##### Records for the task

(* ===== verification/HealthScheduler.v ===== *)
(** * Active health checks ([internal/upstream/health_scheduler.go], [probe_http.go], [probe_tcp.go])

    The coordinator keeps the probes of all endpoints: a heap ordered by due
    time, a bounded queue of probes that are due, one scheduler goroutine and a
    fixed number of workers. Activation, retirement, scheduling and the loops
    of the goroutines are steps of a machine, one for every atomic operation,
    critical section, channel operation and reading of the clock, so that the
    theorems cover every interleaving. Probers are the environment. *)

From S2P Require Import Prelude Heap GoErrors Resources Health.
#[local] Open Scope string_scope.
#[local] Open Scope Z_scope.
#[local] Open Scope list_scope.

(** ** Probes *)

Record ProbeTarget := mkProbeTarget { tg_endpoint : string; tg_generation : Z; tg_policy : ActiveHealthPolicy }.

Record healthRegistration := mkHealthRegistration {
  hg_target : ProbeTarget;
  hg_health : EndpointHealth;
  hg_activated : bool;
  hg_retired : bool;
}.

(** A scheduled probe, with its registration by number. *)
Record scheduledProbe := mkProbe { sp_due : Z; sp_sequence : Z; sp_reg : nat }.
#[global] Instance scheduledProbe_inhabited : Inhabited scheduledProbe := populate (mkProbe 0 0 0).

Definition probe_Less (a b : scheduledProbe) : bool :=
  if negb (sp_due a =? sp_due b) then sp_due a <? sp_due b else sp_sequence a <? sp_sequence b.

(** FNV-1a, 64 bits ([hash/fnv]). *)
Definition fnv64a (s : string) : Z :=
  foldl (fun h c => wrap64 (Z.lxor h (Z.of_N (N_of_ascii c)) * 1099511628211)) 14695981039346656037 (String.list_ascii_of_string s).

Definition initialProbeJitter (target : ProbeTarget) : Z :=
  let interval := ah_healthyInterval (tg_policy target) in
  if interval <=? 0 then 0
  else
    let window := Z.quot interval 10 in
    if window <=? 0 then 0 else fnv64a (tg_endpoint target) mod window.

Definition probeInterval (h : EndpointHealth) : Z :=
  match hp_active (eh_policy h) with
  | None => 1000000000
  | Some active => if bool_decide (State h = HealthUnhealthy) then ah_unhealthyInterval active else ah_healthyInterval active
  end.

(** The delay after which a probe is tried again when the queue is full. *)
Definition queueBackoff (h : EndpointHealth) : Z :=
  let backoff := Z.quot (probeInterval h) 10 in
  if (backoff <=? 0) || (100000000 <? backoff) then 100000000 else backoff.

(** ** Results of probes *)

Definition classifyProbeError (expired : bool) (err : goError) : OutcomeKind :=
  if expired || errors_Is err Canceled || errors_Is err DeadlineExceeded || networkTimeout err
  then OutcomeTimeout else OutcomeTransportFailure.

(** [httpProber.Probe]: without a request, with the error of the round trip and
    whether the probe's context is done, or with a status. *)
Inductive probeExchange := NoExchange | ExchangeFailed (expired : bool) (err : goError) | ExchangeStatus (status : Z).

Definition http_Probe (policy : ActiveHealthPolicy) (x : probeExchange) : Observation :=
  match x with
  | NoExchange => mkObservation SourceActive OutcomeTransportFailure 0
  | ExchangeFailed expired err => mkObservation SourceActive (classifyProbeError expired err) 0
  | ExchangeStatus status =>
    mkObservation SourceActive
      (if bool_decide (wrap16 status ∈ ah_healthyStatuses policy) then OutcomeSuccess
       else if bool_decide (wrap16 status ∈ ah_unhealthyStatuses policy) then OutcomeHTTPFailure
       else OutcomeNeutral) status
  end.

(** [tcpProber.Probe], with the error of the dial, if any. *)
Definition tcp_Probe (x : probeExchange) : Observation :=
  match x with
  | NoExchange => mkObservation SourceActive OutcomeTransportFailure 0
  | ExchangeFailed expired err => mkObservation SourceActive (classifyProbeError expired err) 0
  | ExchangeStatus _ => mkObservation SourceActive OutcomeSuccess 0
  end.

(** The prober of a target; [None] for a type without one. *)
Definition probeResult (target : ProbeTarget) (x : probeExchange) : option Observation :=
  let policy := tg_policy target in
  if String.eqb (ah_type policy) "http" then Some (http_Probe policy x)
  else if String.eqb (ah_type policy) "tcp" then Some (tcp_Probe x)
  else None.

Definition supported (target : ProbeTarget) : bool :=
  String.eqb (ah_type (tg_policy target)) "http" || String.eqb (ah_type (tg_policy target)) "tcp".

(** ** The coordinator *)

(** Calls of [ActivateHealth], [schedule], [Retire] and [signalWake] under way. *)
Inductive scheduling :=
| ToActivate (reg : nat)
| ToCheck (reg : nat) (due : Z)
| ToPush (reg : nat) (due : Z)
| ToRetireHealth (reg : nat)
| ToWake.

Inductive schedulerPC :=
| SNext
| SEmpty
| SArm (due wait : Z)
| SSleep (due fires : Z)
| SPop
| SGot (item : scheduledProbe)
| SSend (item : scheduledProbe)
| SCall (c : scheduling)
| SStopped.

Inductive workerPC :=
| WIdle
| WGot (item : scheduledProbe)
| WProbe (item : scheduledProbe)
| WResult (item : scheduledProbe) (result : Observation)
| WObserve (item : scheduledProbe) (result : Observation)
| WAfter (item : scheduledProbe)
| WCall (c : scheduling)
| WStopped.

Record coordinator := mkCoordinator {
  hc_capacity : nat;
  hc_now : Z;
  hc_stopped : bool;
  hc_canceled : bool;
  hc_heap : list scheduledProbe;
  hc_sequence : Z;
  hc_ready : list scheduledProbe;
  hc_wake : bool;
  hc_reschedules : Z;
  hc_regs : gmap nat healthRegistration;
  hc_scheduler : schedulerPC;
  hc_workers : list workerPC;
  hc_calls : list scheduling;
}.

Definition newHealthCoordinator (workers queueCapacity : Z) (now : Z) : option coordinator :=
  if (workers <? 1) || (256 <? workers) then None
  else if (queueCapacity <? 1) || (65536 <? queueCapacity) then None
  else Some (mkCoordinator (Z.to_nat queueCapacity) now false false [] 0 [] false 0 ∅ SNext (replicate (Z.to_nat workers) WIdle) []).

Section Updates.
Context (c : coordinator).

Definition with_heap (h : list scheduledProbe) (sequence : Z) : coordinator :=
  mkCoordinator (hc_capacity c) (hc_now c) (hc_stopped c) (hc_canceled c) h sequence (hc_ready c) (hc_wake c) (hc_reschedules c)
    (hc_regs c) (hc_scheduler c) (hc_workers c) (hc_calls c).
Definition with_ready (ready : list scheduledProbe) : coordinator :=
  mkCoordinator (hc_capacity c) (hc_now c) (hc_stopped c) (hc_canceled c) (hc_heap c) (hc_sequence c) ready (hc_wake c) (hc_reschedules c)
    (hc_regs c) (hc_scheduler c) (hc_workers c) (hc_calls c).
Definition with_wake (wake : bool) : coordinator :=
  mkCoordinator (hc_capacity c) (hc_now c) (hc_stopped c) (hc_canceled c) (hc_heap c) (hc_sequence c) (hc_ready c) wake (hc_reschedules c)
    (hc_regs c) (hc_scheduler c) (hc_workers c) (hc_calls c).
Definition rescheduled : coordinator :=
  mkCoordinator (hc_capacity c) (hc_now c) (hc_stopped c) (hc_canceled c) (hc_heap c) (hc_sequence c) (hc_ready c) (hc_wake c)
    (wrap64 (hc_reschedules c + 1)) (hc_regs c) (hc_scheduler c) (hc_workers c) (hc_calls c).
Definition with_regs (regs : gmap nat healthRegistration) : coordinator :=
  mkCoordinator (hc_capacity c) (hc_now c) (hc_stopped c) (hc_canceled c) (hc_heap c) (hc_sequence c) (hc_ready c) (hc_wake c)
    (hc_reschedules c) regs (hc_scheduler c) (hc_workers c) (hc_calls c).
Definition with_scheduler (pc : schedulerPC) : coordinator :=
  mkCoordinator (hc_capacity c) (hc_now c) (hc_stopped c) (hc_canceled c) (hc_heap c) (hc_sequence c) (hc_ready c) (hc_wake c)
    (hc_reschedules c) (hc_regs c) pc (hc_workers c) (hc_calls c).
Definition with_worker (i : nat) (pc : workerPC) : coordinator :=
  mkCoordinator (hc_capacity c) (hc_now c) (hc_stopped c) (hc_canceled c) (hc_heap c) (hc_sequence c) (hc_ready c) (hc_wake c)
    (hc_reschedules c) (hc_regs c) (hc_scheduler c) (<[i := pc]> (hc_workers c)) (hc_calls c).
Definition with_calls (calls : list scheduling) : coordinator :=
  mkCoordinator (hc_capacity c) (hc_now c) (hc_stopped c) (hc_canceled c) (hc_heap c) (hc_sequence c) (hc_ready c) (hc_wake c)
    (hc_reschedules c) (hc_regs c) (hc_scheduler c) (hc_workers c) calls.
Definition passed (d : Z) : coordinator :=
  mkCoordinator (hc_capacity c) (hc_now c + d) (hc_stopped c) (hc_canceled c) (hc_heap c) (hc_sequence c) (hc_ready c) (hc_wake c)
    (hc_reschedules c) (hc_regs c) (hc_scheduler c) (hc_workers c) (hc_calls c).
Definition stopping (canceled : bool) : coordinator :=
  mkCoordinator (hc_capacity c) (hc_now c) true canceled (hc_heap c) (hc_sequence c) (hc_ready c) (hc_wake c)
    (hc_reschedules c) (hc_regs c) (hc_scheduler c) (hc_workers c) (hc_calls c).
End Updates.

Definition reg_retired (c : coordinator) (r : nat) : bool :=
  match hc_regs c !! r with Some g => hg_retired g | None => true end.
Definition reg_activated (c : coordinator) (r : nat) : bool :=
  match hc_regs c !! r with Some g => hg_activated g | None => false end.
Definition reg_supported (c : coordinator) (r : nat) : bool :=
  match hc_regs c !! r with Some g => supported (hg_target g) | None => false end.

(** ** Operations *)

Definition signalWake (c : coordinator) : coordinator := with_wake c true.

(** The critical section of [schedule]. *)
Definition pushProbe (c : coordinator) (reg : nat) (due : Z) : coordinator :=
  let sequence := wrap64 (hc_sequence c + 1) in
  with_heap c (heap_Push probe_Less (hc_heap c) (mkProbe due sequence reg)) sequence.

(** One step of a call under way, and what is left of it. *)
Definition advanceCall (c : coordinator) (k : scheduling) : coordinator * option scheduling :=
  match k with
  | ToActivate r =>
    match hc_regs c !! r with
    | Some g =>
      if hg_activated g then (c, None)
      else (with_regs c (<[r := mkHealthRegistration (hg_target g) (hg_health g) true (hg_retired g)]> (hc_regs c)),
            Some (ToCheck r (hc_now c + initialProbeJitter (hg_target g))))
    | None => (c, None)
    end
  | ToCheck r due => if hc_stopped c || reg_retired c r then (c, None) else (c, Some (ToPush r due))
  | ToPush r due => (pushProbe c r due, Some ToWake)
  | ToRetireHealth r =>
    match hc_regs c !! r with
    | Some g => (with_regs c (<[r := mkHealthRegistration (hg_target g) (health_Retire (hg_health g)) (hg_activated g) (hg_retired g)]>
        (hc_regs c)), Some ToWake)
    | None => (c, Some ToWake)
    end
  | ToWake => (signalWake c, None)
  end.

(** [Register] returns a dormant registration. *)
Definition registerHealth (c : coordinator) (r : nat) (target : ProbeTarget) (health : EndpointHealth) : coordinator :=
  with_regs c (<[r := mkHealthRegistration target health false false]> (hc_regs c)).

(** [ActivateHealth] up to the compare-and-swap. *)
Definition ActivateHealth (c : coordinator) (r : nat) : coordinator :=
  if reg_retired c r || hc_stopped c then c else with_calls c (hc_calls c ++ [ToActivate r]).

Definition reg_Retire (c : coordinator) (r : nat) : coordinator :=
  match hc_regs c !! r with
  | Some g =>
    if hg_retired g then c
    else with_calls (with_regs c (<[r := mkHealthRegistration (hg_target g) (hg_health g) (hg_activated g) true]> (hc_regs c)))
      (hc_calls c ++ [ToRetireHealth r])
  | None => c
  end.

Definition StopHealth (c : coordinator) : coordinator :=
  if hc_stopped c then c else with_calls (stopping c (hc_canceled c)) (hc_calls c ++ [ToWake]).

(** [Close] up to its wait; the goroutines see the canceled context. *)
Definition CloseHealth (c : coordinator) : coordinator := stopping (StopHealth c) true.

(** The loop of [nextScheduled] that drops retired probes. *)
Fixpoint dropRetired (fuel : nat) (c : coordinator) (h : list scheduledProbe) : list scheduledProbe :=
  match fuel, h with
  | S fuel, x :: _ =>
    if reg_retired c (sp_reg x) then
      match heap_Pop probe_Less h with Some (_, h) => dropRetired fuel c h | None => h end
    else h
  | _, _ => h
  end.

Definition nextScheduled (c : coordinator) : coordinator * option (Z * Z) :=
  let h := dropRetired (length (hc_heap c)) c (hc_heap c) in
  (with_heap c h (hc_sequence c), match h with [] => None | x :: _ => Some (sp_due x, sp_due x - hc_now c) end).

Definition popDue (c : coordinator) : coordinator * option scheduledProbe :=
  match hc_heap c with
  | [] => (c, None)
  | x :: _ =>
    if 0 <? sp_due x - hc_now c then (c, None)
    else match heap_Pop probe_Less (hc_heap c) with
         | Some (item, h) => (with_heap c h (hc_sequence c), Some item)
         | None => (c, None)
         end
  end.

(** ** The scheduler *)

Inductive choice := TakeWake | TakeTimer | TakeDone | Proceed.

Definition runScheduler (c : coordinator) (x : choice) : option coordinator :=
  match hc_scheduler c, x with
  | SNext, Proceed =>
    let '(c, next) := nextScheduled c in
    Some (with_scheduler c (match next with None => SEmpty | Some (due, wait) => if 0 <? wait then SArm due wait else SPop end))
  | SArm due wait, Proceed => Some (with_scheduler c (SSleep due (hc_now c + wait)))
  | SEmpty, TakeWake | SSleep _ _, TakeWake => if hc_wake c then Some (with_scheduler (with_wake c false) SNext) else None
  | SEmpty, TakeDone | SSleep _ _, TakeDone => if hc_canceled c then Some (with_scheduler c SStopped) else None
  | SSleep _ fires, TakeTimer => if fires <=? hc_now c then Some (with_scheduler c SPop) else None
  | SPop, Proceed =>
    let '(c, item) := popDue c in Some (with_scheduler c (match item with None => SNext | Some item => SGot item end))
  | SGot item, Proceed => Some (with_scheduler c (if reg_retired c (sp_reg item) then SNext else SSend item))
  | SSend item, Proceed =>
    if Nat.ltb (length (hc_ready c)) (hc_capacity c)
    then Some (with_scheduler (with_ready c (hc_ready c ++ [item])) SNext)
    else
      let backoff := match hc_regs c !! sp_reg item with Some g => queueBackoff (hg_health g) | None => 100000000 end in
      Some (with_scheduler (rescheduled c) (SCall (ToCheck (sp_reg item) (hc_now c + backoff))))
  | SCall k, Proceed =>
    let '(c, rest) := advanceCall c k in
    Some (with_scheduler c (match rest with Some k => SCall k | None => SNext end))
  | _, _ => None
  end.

##########

Your objective :: Each line above from the one with "time, a bounded" up to and including the one with "critical section, channel" must be set down exactly, and no line outside that span may appear.

Answer space ::
    time, a bounded queue of probes that are due, one scheduler goroutine and a
    fixed number of workers. Activation, retirement, scheduling and the loops
    of the goroutines are steps of a machine, one for every atomic operation,
    critical section, channel operation and reading of the clock, so that the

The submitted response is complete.